Cenab-ı Hakkın meleklerle konuşması bir melek aracılığıyla olabilir. Öte yandan mele-i âlâ ifadesi, Allahı ve melekleri içine alacak şekilde ele alınabilir.

 

72- فَإِذَا سَوَّيْتُهُ وَنَفَخْتُ فِيهِ مِن رُّوحِي فَقَعُوا لَهُ سَاجِدِينَ “Onu şekillendirip içine ruhumdan üflediğim zaman onun için secdeye varın.”

Allahın Âdeme ruhundan üflemesinden murat, ona ruh vermek suretiyle hayattar kılmasıdır. “Ruhumdan” demesi, onun şerefini ve tertemiz oluşunu ifade eder.

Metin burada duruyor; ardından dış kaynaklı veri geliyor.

Lemma order_loop_ok xs :
  Sorted (cmp_le compare) xs ->
  for_range 0 (Z.of_nat (length xs) - 1) (fun i u =>
    x ← arr_get xs i; y ← arr_get xs (i + 1); ASSERT (compare x y <=? 0)) tt = Ok tt.
Proof.
  intros Hs. destruct (decide (xs = [])) as [->|Hne]; [done|].
  assert (0 < length xs)%nat by (destruct xs; [done|simpl; lia]).
  destruct (for_range_ind (fun _ _ => True) (fun i (u : unit) =>
    x ← arr_get xs i; y ← arr_get xs (i + 1); ASSERT (compare x y <=? 0)) 0
    (Z.of_nat (length xs) - 1) tt) as ([] & -> & _); [lia|done| |done].
  intros i _ Hi _. exists tt. split; [|done].
  destruct (arr_get_lt xs i) as (x & Hx & ->); [lia|].
  destruct (arr_get_lt xs (i + 1)) as (y & Hy & ->); [lia|]. cbn [mbind outcome_bind].
  replace (Z.to_nat (i + 1)) with (S (Z.to_nat i)) in Hy by lia.
  pose proof (Sorted_adjacent xs _ x y Hs Hx Hy). by replace (_ <=? 0) with true by lia.
Qed.
End sorted_selftest.

(** [List::SelfTest] and [SortedList::SelfTest] pass, on a fresh list, for
    every array of distinct entries and every lawful comparison function, and
    leave the list empty again. *)
Theorem list_selftests_pass {T} `{EqDecision T} (compare : T -> T -> Z) `{!Comparator compare} p :
  NoDup p ->
  (exists l, ListSelfTest Append SanityCheck newList p = Ok l /\ list_rep l []) /\
  (exists l, SortedSelfTest compare newList p = Ok l /\ list_rep l []).
Proof.
  intros Hnd. assert (list_rep (@newList T) []) as Hnew by (exists []; split; [apply newList_ok|done]).
  split.
  - apply (ListSelfTest_ok _ _ (fun _ => True)); [| | |done..].
    + intros l xs x Hr _ Hx. pose proof (append_refines l xs x Hr) as HA. unfold Spec.append in HA.
      rewrite bool_decide_eq_true_2 in HA by done. destruct HA as (l' & ? & ?).
      exists l', (xs ++ [x]). split_and!; [done..| |done].
      symmetry. apply Permutation_cons_append.
    + done.
    + intros l xs (cells & Hc & _) _. by apply (SanityCheck_ok l cells).
  - unfold SortedSelfTest. destruct (ListSelfTest_ok (Insert compare) (SortedSanityCheck compare)
      (Sorted (cmp_le compare)) (Insert_step compare)
      (fun xs x => Sorted_filter compare (fun y => y <> x) xs)
      (Sorted_rep_sanity compare) ltac:(constructor) p newList Hnd Hnew) as (l1 & -> & Hr1).
    cbn [mbind outcome_bind]. unfold SortedSelfTest_tail.
    destruct (fill_loop_ok (Insert compare) (Sorted (cmp_le compare)) (Insert_step compare)
      ltac:(constructor) (fun _ => Ok tt) p l1) as (l2 & xs & HF & Hr2 & Hp & Hs); [done..|].
    cbn [mbind outcome_bind] in HF |- *. rewrite HF. cbn [mbind outcome_bind].
    rewrite (Sorted_rep_sanity compare l2 xs Hr2 Hs). cbn [mbind outcome_bind].
    rewrite <- (Permutation_length Hp). assert (NoDup xs) as Hndx by by rewrite Hp.
    destruct (pop_loop_ok l2 xs Hr2 Hndx) as (l3 & -> & Hr3). cbn [mbind outcome_bind].
    rewrite (IsEmpty_rep l3 [] Hr3). cbn [bool_decide]. cbn [ASSERT mbind outcome_bind].
    change (bool_decide (@nil T = [])) with true. cbn [ASSERT mbind outcome_bind].
    rewrite (order_loop_ok compare xs Hs). cbn [mbind outcome_bind].
    rewrite (Sorted_rep_sanity compare l3 [] Hr3) by constructor. cbn [mbind outcome_bind]. eauto.
Qed.

(** A concrete two-element list, used by the witnesses. *)
Definition sample_list : LinkedList Z :=
  mkList (<[1%positive := mkElement 5 (Some 2%positive)]> {[2%positive := mkElement 9 None]})
    (Some 1%positive) (Some 2%positive) 2.

Lemma sample_list_rep : list_rep sample_list [5; 9].
Proof.
  exists [(1%positive, 5); (2%positive, 9)]. split; [|reflexivity]. split; simpl.
  - apply (bool_decide_unpack _). vm_compute. exact I.
  - vm_compute. reflexivity.
  - split; [reflexivity|]. exists (Some 2%positive). split; [reflexivity|].
    split; [reflexivity|]. exists None. split; reflexivity.
  - reflexivity.
  - reflexivity.
Qed.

Secdeden murat, Hz. Âdemin hilafetini kabul ve saygı secdesi olmasıdır. Bakara sûresinde bununla alâkalı açıklama yapılmıştı.[2>

 

73- فَسَجَدَ الْمَلَائِكَةُ كُلُّهُمْ أَجْمَعُونَ “Bunun üzerine meleklerin hepsi topluca secde ettiler.”

 

74- إِلَّا إِبْلِيسَ “Yalnız İblis etmedi.”

اسْتَكْبَرَ “Büyüklük tasladı.”

وَكَانَ مِنْ الْكَافِرِينَ “Ve kâfirlerden oldu.”

Allahın emrine karşı büyüklenmesi ve itaatten kaçınmasıyla kâfirlerden oldu.

Veya o, Allahın ilminde kâfirlerden idi.

 

75- قَالَ يَا إِبْلِيسُ مَا مَنَعَكَ أَن تَسْجُدَ لِمَا خَلَقْتُ بِيَدَيَّ “Allah dedi: Ey İblis! İki elimle yarattığıma secde etmekten seni ne alıkoydu?”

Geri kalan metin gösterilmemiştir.